Timour revint vers six heures, couvert de sueur et de poussière, à moitié mort de soif. Il apportait une pleine brassée de nouvelles, que les deux jeunes femmes écoutèrent avec avidité. Les bruits que l’on avait entendus étaient exacts ; le gouvernement avait voulu détruire les presses des journaux coupables d’avoir transgressé les ordonnances gouvernementales. La foule s’était massée rue de Richelieu pour défendre le Temps et son directeur, le courageux Baude. Des troupes avaient nettoyé une première fois la place du Palais-Royal. On avait d’ailleurs évacué complètement les galeries et le fameux jardin qui étaient à présent gardés militairement.

Ce n’était pas une bonne idée : les promeneurs, chassés de leur lieu de promenade préféré avaient grossi la foule des émeutiers. Car c’était bien une émeute qui se dessinait. On avait commencé à se battre rue Saint-Honoré et place de la Bourse. Autre nouvelle exacte : le maréchal Marmont avait bien installé son quartier général au Louvre et de là dirigeait les troupes qu’il envoyait protéger les ministères et singulièrement la demeure du prince de Polignac, Premier ministre. Cela non plus n’était pas une bonne idée : depuis 1814, les Français haïssaient le maréchal-duc de Raguse auquel ils avaient si peu pardonné la trahison d’Essonne, qu’ils avaient fabriqué le verbe « raguser » pour signifier trahir. Sa présence à la tête des troupes déchaînait la fureur. Et une chanson, une de ces meurtrières chansons qui savent fleurir sur le pavé de Paris, courait les rues à présent :

Toi qui changeas la couleur tricolore

En ruban blanc et l’aigle en fleur de lys

Toi qui vendis un jour notre pays

Retire-toi, tout le monde t’abhorre…

Timour avait une voix sonore, profonde comme une cloche de cathédrale. Elle devait s’entendre de la rue car une autre, moins grave, lui fit écho :

Français, Raguse vit encore

Conservons-en la souvenance…

Et l’on fut à peine surpris de voir surgir le colonel Duchamp qui avait retrouvé sa redingote noire boutonnée jusqu’à la cravate en dépit de la chaleur.

— J’espérais que vous seriez rentrées, s’écria-t-il en baisant les mains des deux femmes. C’est un beau jour qui se prépare, mes amies !

— C’est donc bien une révolte ? dit Hortense. Le sourire de l’officier fit étinceler ses dents blanches.

— Je vais parodier pour vous le duc de La Rochefoucauld : ce n’est pas une révolte, madame, c’est la révolution… Le peuple se lève et ne se recouchera pas de sitôt. Déjà une barricade se dresse au coin de la rue de Richelieu. On pille les armureries et les armuriers sont les premiers au pillage de leurs magasins. On ressort les uniformes de la garde nationale et tout à l’heure, vers la Seine, j’ai pu voir flotter un drapeau tricolore… Ah, mesdames, la joie que j’ai eue à revoir enfin nos trois couleurs !…

— Mais, coupa Hortense, on m’a dit que la troupe aux ordres de Marmont était prête à marcher contre le peuple ? Cela signifie des morts…

— Il y en a déjà.

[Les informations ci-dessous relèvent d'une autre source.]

Lemma in_find {V : Type} (k : cstring) (v : V) (m : StdMap.t V) :
  StdMap.ascending (map fst m) = true -> In (k, v) m -> StdMap.find k m = Some v.
Proof.
  induction m as [|[k0 v0] m IH]; intros Hasc Hin; [destruct Hin|].
  cbn [StdMap.find]. destruct Hin as [[= -> ->]|Hin].
  - now rewrite compare_refl.
  - cbn [map fst] in Hasc.
    assert (Hlt : Str.ltb k0 k = true).
    { pose proof (ascending_all_lt _ _ Hasc) as Hall. rewrite Forall_forall in Hall.
      apply Hall. apply in_map_iff. now exists (k, v). }
    assert (Htl : StdMap.ascending (map fst m) = true).
    { destruct m as [|[k1 v1] m]; [reflexivity|].
      cbn [map fst StdMap.ascending] in Hasc. now apply andb_true_iff in Hasc as [_ ?]. }
    destruct (Str.compare k k0) eqn:E; auto.
    apply compare_eq in E. subst k0. now rewrite ltb_irrefl in Hlt.
Qed.

(** X24.  For a torrent file in canonical form (the keys of every
    dictionary strictly ascending, integers as [std::to_string] prints
    them), the info hash is the digest of the bytes of the ["info"]
    dictionary as they stand in the file: re-encoding the parsed dictionary
    reproduces them. *)
Theorem info_hash_of_canonical_file
    (computeSHA1 : cstring -> list ascii) (fuel : nat)
    (entries info : list (cstring * wire)) (t : Torrent.TorrentFile) :
  wire_ok (WDict entries) = true ->
  wire_sorted (WDict entries) = true ->
  fits (render (WDict entries)) ->
  (weight (WDict entries) <= fuel)%nat ->
  In (lit "info", WDict info) entries ->
  Torrent.parse computeSHA1 fuel (Some (render (WDict entries))) = Some (Ret t) ->
  Torrent.infoHash t = computeSHA1 (render (WDict info)).
Proof.
  intros Hok Hs Hfit Hfuel Hin Hparse.
  apply torrent_parse_ret in Hparse
    as (data & rootDict & infoDict & [= <-] & Hp & Hinfo & -> & _).
  change (parse fuel (render (WDict entries)) = Ret (BDict rootDict)) in Hp.
  rewrite parse_render in Hp by assumption.
  cbn [denote] in Hp. injection Hp as <-.
  pose proof Hs as Hs'. cbn [wire_sorted] in Hs'.
  apply andb_true_iff in Hs' as [Hasc Hsub].
  rewrite (fold_assign_ascending BencodedValue) in Hinfo
    by (cbn [app]; now rewrite map_map).
  cbn [app] in Hinfo.
  assert (Hd : denote (WDict info) = BDict infoDict).
  { assert (Hf : StdMap.find (lit "info")
                   (map (fun kv => (fst kv, denote (snd kv))) entries)
                 = Some (denote (WDict info))).
    { apply in_find.
      - rewrite map_map. exact Hasc.
      - apply in_map_iff. exists (lit "info", WDict info).
        split; [reflexivity | exact Hin]. }
    rewrite Hf in Hinfo.
    exact (f_equal (fun o => match o with Some v => v | None => BInt 0 end) Hinfo). }
  rewrite <- Hd.
  rewrite forallb_forall in Hsub. specialize (Hsub _ Hin). cbn [snd] in Hsub.
  cbn [wire_ok] in Hok. rewrite forallb_forall in Hok. specialize (Hok _ Hin).
  cbn [snd] in Hok.
  rewrite encode_render by now apply denote_ok.
  now rewrite wire_of_denote.
Qed.

Lemma info_hash_of_canonical_file_witness :
  exists t,
    Torrent.parse (fun data => data) 20 (Some (render sample_torrent)) = Some (Ret t)
    /\ Torrent.infoHash t = render sample_info.
Proof.
  eexists. split; [vm_compute; reflexivity|].
  apply (info_hash_of_canonical_file (fun data => data) 20
           [(lit "announce", WStr (lit "http://t/a")); (lit "info", sample_info)]
           [(lit "length", WInt 50); (lit "name", WStr (lit "a.txt"));
            (lit "piece length", WInt 16);
            (lit "pieces", WStr (lit "0123456789abcdefghij0123456789ABCDEFGHIJ"))]).
  - reflexivity.
  - reflexivity.
  - vm_compute. reflexivity.
  - vm_compute. lia.
  - right. left. reflexivity.
  - vm_compute. reflexivity.
Defined.

(** X25.  What [parse] returns hangs together: the piece length is not
    zero, the piece count is the count for the sum of the sizes of the
    listed files, and every piece hash has 20 bytes. *)
Theorem parsed_torrent_is_consistent
    (computeSHA1 : cstring -> list ascii) (fuel : nat) (file : option cstring)
    (t : Torrent.TorrentFile) :
  Torrent.parse computeSHA1 fuel file = Some (Ret t) ->
  Torrent.pieceLength t <> 0
  /\ Torrent.count_pieces (total_size (Torrent.files t)) (Torrent.pieceLength t)
     = Some (Torrent.numPieces t)
  /\ Forall (fun piece => length piece = 20%nat) (Torrent.pieces t).
Proof.
  intros H. apply torrent_parse_ret in H
    as (data & rootDict & infoDict & _ & _ & _ & _ & _ & Hpieces & Hcount).
  repeat split.
  - intros Hz. rewrite Hz in Hcount. discriminate Hcount.
  - exact Hcount.
  - unfold Torrent.extractPieces in Hpieces.
    destruct (StdMap.find (lit "pieces") infoDict) as [[?|piecesStr|?|?]|];
      try discriminate.
    injection Hpieces as <-.
    rewrite split_pieces_spec
      by (rewrite Nat.sub_0_r; apply Nat.Div0.div_le_upper_bound; lia).
    rewrite Nat.sub_0_r. cbn [app].
    apply Forall_forall. intros piece Hin.
    apply in_map_iff in Hin as (j & <- & Hj). apply in_seq in Hj.
    rewrite length_firstn, length_skipn.
    pose proof (Nat.Div0.mul_div_le (length piecesStr) 20). nia.
Qed.

Lemma parsed_torrent_is_consistent_witness :
  exists t,
    Torrent.parse (fun data => data) 20 (Some (render sample_torrent)) = Some (Ret t)
    /\ Torrent.pieceLength t <> 0
    /\ Torrent.count_pieces (total_size (Torrent.files t)) (Torrent.pieceLength t)
       = Some (Torrent.numPieces t)
    /\ Forall (fun piece => length piece = 20%nat) (Torrent.pieces t).
Proof.
  eexists. split; [vm_compute; reflexivity|].
  apply (parsed_torrent_is_consistent (fun data => data) 20
           (Some (render sample_torrent))).
  vm_compute. reflexivity.
Defined.

Lemma bind_total {A B : Type} (m : result A) (k : A -> result B) :
  m <> Diverge -> (forall a, k a <> Diverge) -> bind m k <> Diverge.
Proof. destruct m; cbn [bind]; auto; discriminate. Qed.

Lemma extractString_total (dict : BencodedValue) (key : cstring) :
  Torrent.extractString dict key <> Diverge.
Proof.
  destruct dict as [?|?|?|d]; cbn [Torrent.extractString]; try discriminate.
  destruct (StdMap.find key d) as [[?|?|?|?]|]; discriminate.
Qed.

Lemma extractInt_total (dict : BencodedValue) (key : cstring) :
  Torrent.extractInt dict key <> Diverge.
Proof.
  destruct dict as [?|?|?|d]; cbn [Torrent.extractInt]; try discriminate.
  destruct (StdMap.find key d) as [[?|?|?|?]|]; discriminate.
Qed.

Lemma extractPieces_total (dict : BencodedValue) :
  Torrent.extractPieces dict <> Diverge.
Proof.
  destruct dict as [?|?|?|d]; cbn [Torrent.extractPieces]; try discriminate.
  destruct (StdMap.find (lit "pieces") d) as [[?|?|?|?]|]; discriminate.
Qed.

Lemma join_path_total (pathList : list BencodedValue) :
  forall path, Torrent.join_path pathList path <> Diverge.
Proof.
  induction pathList as [|c pathList IH]; intros path; cbn [Torrent.join_path];
    [discriminate|].
  destruct c; try discriminate. apply IH.
Qed.

Lemma file_entry_total (fileDict : BencodedValue) :
  Torrent.file_entry fileDict <> Diverge.
Proof.
  destruct fileDict as [?|?|?|fileMap]; cbn [Torrent.file_entry]; try discriminate.
  apply bind_total; [apply extractInt_total|]. intros len.
  destruct (StdMap.find (lit "path") fileMap) as [[?|?|pathList|?]|]; try discriminate.
  apply bind_total; [apply join_path_total | discriminate].
Qed.

Lemma files_loop_total (filesList : list BencodedValue) :
  forall files, Torrent.files_loop filesList files <> Diverge.
Proof.
  induction filesList as [|fileDict filesList IH]; intros files;
    cbn [Torrent.files_loop]; [discriminate|].
  apply bind_total; [apply file_entry_total|]. intros entry. apply IH.
Qed.

Lemma extractFiles_total (dict : BencodedValue) :
  Torrent.extractFiles dict <> Diverge.
Proof.
  destruct dict as [?|?|?|d]; cbn [Torrent.extractFiles]; try discriminate.
  destruct (StdMap.find (lit "files") d) as [[?|?|?|?]|]; try discriminate.
  apply files_loop_total.
Qed.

Une femme a été tuée rue Saint-Honoré… Il y en aura d’autres mais Paris est résolu, je crois ! Soyez bonnes, faites-moi l’aumône d’un verre de vin avant que je ne retourne là-bas…

— Où cela ?

— A la barricade, parbleu ! En voilà une qui va faire des petits cette nuit, je vous l’assure…

— Alors vous n’irez pas seul…

Félicia qui s’était absentée un instant venait de reparaître vêtue du costume masculin qu’elle affectionnait. Elle vérifiait la détente d’un long pistolet. L’autre était passé à sa ceinture. Duchamp ouvrit de grands yeux.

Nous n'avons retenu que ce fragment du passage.